(Records shown Opens)
Lemma runs_gcm_crypt i input :
  length input = 16%nat → 0 ≤ Z.of_nat i + 2 < 2 ^ 32 →
  runs (gcm_crypt key iv (Z.of_nat i + 2) input) (Ok (zip_with Z.lxor (keystream i) input)).
Proof using Hk Hkb Hiv Hivb.
  intros Hl Hi. unfold gcm_crypt. intros e He. rewrite <-Hiv, copy_padded by (rewrite Hiv; lia).
  rewrite Hiv. unfold mbind, M_bind, lift.
  replace (copy_from_slice (iv ++ replicate (16 - 12) 0) 12 4 (to_be_bytes 4 (Z.of_nat i + 2)))
    with (Ok (E:=SoftAesErr) (iv ++ to_be_bytes 4 (Z.of_nat i + 2))).
  2: { symmetry. rewrite <-(app_nil_r (replicate (16 - 12) 0)).
       rewrite copy_middle by (done || by rewrite length_to_be_bytes). by rewrite app_nil_r. }
  assert (block_ok (iv ++ to_be_bytes 4 (Z.of_nat i + 2))) as Hb.
  { split; [by rewrite length_app, length_to_be_bytes, Hiv|].
    apply Forall_app_2; [done|]. apply Forall_rev, to_le_bytes_range. }
  destruct (runs_encrypt key (iv ++ to_be_bytes 4 (Z.of_nat i + 2)) e He) as (e' & E & Hok).
  exists e'.
  rewrite ecb_result_ok in E by done. by rewrite E.
Qed.

Lemma runs_for_pure {A} (f : Z → A → M engine SoftAesErr Z) (g : Z → A → Z) l :
  (∀ y c, c ∈ l → runs (f y c) (Ok (g y c))) → ∀ y, runs (for_loop f y l) (Ok (foldl g y l)).
Proof.
  induction l as [|c l IH]; intros Hf y; simpl; [apply runs_mret|].
  intros e He. destruct (Hf y c ltac:(by left) e He) as (e1 & E1 & H1).
  unfold mbind, M_bind. rewrite E1. apply IH; [|done]. intros y' c' Hc'. apply Hf. by right.
Qed.

Lemma runs_gcm_aad_compute aad : runs (gcm_aad_compute key aad) (Ok (ghash 0 aad)).
Proof using Hk Hkb.
  clear Hiv Hivb. unfold gcm_aad_compute. intros e He. destruct (runs_compute_h e He) as (e1 & E1 & H1).
  unfold mbind at 1, M_bind at 1. rewrite E1. unfold ghash. fold (ch aad).
  refine (runs_for_pure _ _ _ _ 0 e1 H1). intros y c Hc e2 H2. exists e2.
  assert (length c ≤ 16)%nat.
  { pose proof (proj1 (list.Forall_forall _ _) (ch_lengths aad) c Hc) as Hl. simpl in Hl. lia. }
  rewrite zero_block_ok by done. split; [reflexivity|exact H2].
Qed.

Lemma take_zip_pad (c ks e : list Z) :
  (length c ≤ length ks ≤ length c + length e)%nat →
  take (length c) (zip_with Z.lxor ks (c ++ e)) = zip_with Z.lxor c (take (length c) ks).
Proof.
  clear. revert ks. induction c as [|x c IH]; intros [|k ks] Hle; simpl in *; try (done || lia).
  f_equal; [apply Z.lxor_comm|]. apply IH. lia.
Qed.

Lemma take_crypt_block i c :
  (length c ≤ 16)%nat →
  take (length c) (zip_with Z.lxor (keystream i) (pad16 c)) = crypt_block i c.
Proof using Hk Hkb Hiv Hivb.
  intros Hc. apply take_zip_pad. destruct (keystream_ok i) as [-> _].
  rewrite length_replicate. lia.
Qed.

Lemma fill_crypt_block i c :
  (length c ≤ 16)%nat →
  fill_zero (zip_with Z.lxor (keystream i) (pad16 c)) (length c) = Ok (pad16 (crypt_block i c)).
Proof using Hk Hkb Hiv Hivb.
  intros Hc. unfold fill_zero.
  assert (length (zip_with Z.lxor (keystream i) (pad16 c)) = 16%nat) as Hz.
  { rewrite length_zip_with. destruct (keystream_ok i) as [-> _]. unfold pad16.
    rewrite length_app, length_replicate. lia. }
  rewrite Hz, decide_True, take_crypt_block by done.
  unfold pad16. by rewrite length_crypt_block.
Qed.

(** The body of the loop of [aes_gcm]. *)
Definition gcm_body (enc : bool) : Z * nat → Z * list Z → BM (Z * nat) :=
  λ '(running_tag, off) '(index, block),
    input_block ← lift (zero_block block);
    counter ← lift (gcm_counter_from_block_index index);
    output_block ← on_engine (gcm_crypt key iv counter input_block);
    output_block ← lift (fill_zero output_block (length block));
    let ciphertext_block := block_from (if enc then output_block else input_block) in
    let running_tag := gf2_128_mul (Z.lxor running_tag ciphertext_block) hash_key in
    out ← lift (slice output_block 0 (length block));
    write_slice off (length block) out;;
    mret (running_tag, off + length block)%nat.

Lemma gcm_body_ok enc k tag w c rest :
  (length c ≤ 16)%nat → Z.of_nat k + 2 < 2 ^ 32 → (length c ≤ length rest)%nat →
  bruns (gcm_body enc (tag, length w) (Z.of_nat k, c)) (w ++ rest)
    (Ok (tag_step tag (if enc then crypt_block k c else c), length (w ++ crypt_block k c)))
    ((w ++ crypt_block k c) ++ drop (length c) rest).
Proof using Hk Hkb Hiv Hivb.
  intros Hc Hkk Hr. unfold gcm_body.
  eapply bruns_bind; [by apply bruns_lift_ok, zero_block_ok|].
  eapply bruns_bind.
  { apply bruns_lift_ok. unfold gcm_counter_from_block_index.
    rewrite !(proj2 (Z.ltb_lt _ _)) by lia. done. }
  eapply bruns_bind.
  { apply bruns_on_engine, runs_gcm_crypt; [|lia]. unfold pad16.
    rewrite length_app, length_replicate. lia. }
  eapply bruns_bind; [by apply bruns_lift_ok, fill_crypt_block|]. cbv zeta.
  eapply bruns_bind.
  { apply bruns_lift_ok. apply (slice_middle []); [done|]. by apply length_crypt_block. }
  eapply (bruns_bind _ _ _ tt (w ++ crypt_block k c ++ drop (length c) rest)).
  { apply bruns_write. rewrite <-(take_drop (length c) rest) at 1. apply copy_middle; [done| |].
    - rewrite length_take. lia.
    - by apply length_crypt_block. }
  rewrite length_app, length_crypt_block by done. rewrite <-app_assoc.
  unfold tag_step. destruct enc; apply bruns_mret.
Qed.

Lemma gcm_loop_ok enc cs : ∀ k tag w rest,
  Forall (λ c, length c ≤ 16)%nat cs → Z.of_nat (k + length cs) + 1 < 2 ^ 32 →
  (length (concat cs) ≤ length rest)%nat →
  let out := imap (λ i, crypt_block (k + i)) cs in
  bruns (for_loop (gcm_body enc) (tag, length w) (imap (λ i c, (Z.of_nat (k + i), c)) cs)) (w ++ rest)
    (Ok (foldl tag_step tag (if enc then out else cs), length (w ++ concat out)))
    ((w ++ concat out) ++ drop (length (concat cs)) rest).
Proof using Hk Hkb Hiv Hivb.
  induction cs as [|c cs IH]; intros k tag w rest Hcs Hkk Hl; simpl.
  { rewrite !app_nil_r. destruct enc; apply bruns_mret. }
  apply list.Forall_cons in Hcs as [Hc Hcs]. simpl in *. rewrite length_app in Hl.
  eapply bruns_bind; [rewrite Nat.add_0_r; apply gcm_body_ok; [done|lia|lia]|].
  assert (imap ((λ i c, (Z.of_nat (k + i), c)) ∘ S) cs =
          imap (λ i c, (Z.of_nat (S k + i), c)) cs) as ->.
  { apply imap_ext. intros i x _. simpl. do 2 f_equal. lia. }
  assert (imap ((λ i, crypt_block (k + i)) ∘ S) cs = imap (λ i, crypt_block (S k + i)) cs) as ->.
  { apply imap_ext. intros i x _. simpl. f_equal. lia. }
  rewrite Nat.add_0_r.
  specialize (IH (S k) (tag_step tag (if enc then crypt_block k c else c))
                (w ++ crypt_block k c) (drop (length c) rest) Hcs).
  rewrite (length_app c), <-drop_drop, !(app_assoc w).
  destruct enc; apply IH; rewrite ?length_drop; lia.
Qed.

Lemma length_crypt text : length (crypt text) = length text.
Proof using Hk Hkb Hiv Hivb. apply length_concat_imap. intros. by apply length_crypt_block. Qed.

Lemma ghash_crypt acc text :
  ghash acc (crypt text) = foldl tag_step acc (imap crypt_block (ch text)).
Proof using Hk Hkb Hiv Hivb.
  unfold ghash, crypt. rewrite ch_imap; [reflexivity|]. intros. by apply length_crypt_block.
Qed.

Lemma text_blocks text :
  text_ok text → Z.of_nat (length (ch text)) + 1 < 2 ^ 32.
Proof. intros [_ Hl]. pose proof (ch_count text). lia. Qed.

(** [aes_gcm] is GCM. *)
Lemma aes_gcm_ok enc input aad out :
  text_ok input → (length input ≤ length out)%nat →
  bruns (aes_gcm enc input key iv aad) out
    (Ok (block_bytes (gcm_tag aad (if enc then crypt input else input))))
    (crypt input ++ drop (length input) out).
Proof using Hk Hkb Hiv Hivb.
  intros Ht Hl. unfold aes_gcm. eapply bruns_bind; [apply bruns_buffer|].
  eapply bruns_bind; [by apply bruns_unless, bool_decide_eq_true_2|].
  eapply bruns_bind; [apply bruns_on_engine, runs_gcm_aad_compute|].
  eapply bruns_bind; [apply bruns_on_engine, runs_compute_h|].
  fold (ch input). fold (gcm_body enc).
  assert (Forall (λ c, length c ≤ 16)%nat (ch input)) as Hch.
  { eapply list.Forall_impl; [apply ch_lengths|]. simpl. lia. }
  pose proof (gcm_loop_ok enc (ch input) 0 (ghash 0 aad) [] out Hch) as Hloop.
  cbv zeta in Hloop. rewrite ch_concat in Hloop. cbn [app length Nat.add] in Hloop.
  specialize (Hloop (text_blocks input Ht) Hl).
  eapply bruns_bind; [exact Hloop|]. cbv beta iota zeta.
  eapply bruns_bind; [apply bruns_on_engine, runs_compute_j0|].
  change (concat (imap (λ i, crypt_block i) (ch input))) with (crypt input).
  assert (gcm_tag aad (if enc then crypt input else input) =
          Z.lxor (gf2_128_mul (Z.lxor (foldl tag_step (ghash 0 aad)
                     (if enc then imap (λ i, crypt_block i) (ch input) else ch input))
                     (len_block (Z.of_nat (length aad)) (Z.of_nat (length input)))) hash_key) j0_block)
    as ->.
  { unfold gcm_tag. destruct enc; [|reflexivity].
    rewrite ghash_crypt, length_crypt. reflexivity. }
  apply bruns_mret.
Qed.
(Records shown Closes)
Task statement » Would you please repeat exactly the lines above, starting at the line with "Proof. intros [_" and stopping at the line with "fold (ch input). fold (gcm_body enc).", both included?

Output for this exercise »
Proof. intros [_ Hl]. pose proof (ch_count text). lia. Qed.

(** [aes_gcm] is GCM. *)
Lemma aes_gcm_ok enc input aad out :
  text_ok input → (length input ≤ length out)%nat →
  bruns (aes_gcm enc input key iv aad) out
    (Ok (block_bytes (gcm_tag aad (if enc then crypt input else input))))
    (crypt input ++ drop (length input) out).
Proof using Hk Hkb Hiv Hivb.
  intros Ht Hl. unfold aes_gcm. eapply bruns_bind; [apply bruns_buffer|].
  eapply bruns_bind; [by apply bruns_unless, bool_decide_eq_true_2|].
  eapply bruns_bind; [apply bruns_on_engine, runs_gcm_aad_compute|].
  eapply bruns_bind; [apply bruns_on_engine, runs_compute_h|].
  fold (ch input). fold (gcm_body enc).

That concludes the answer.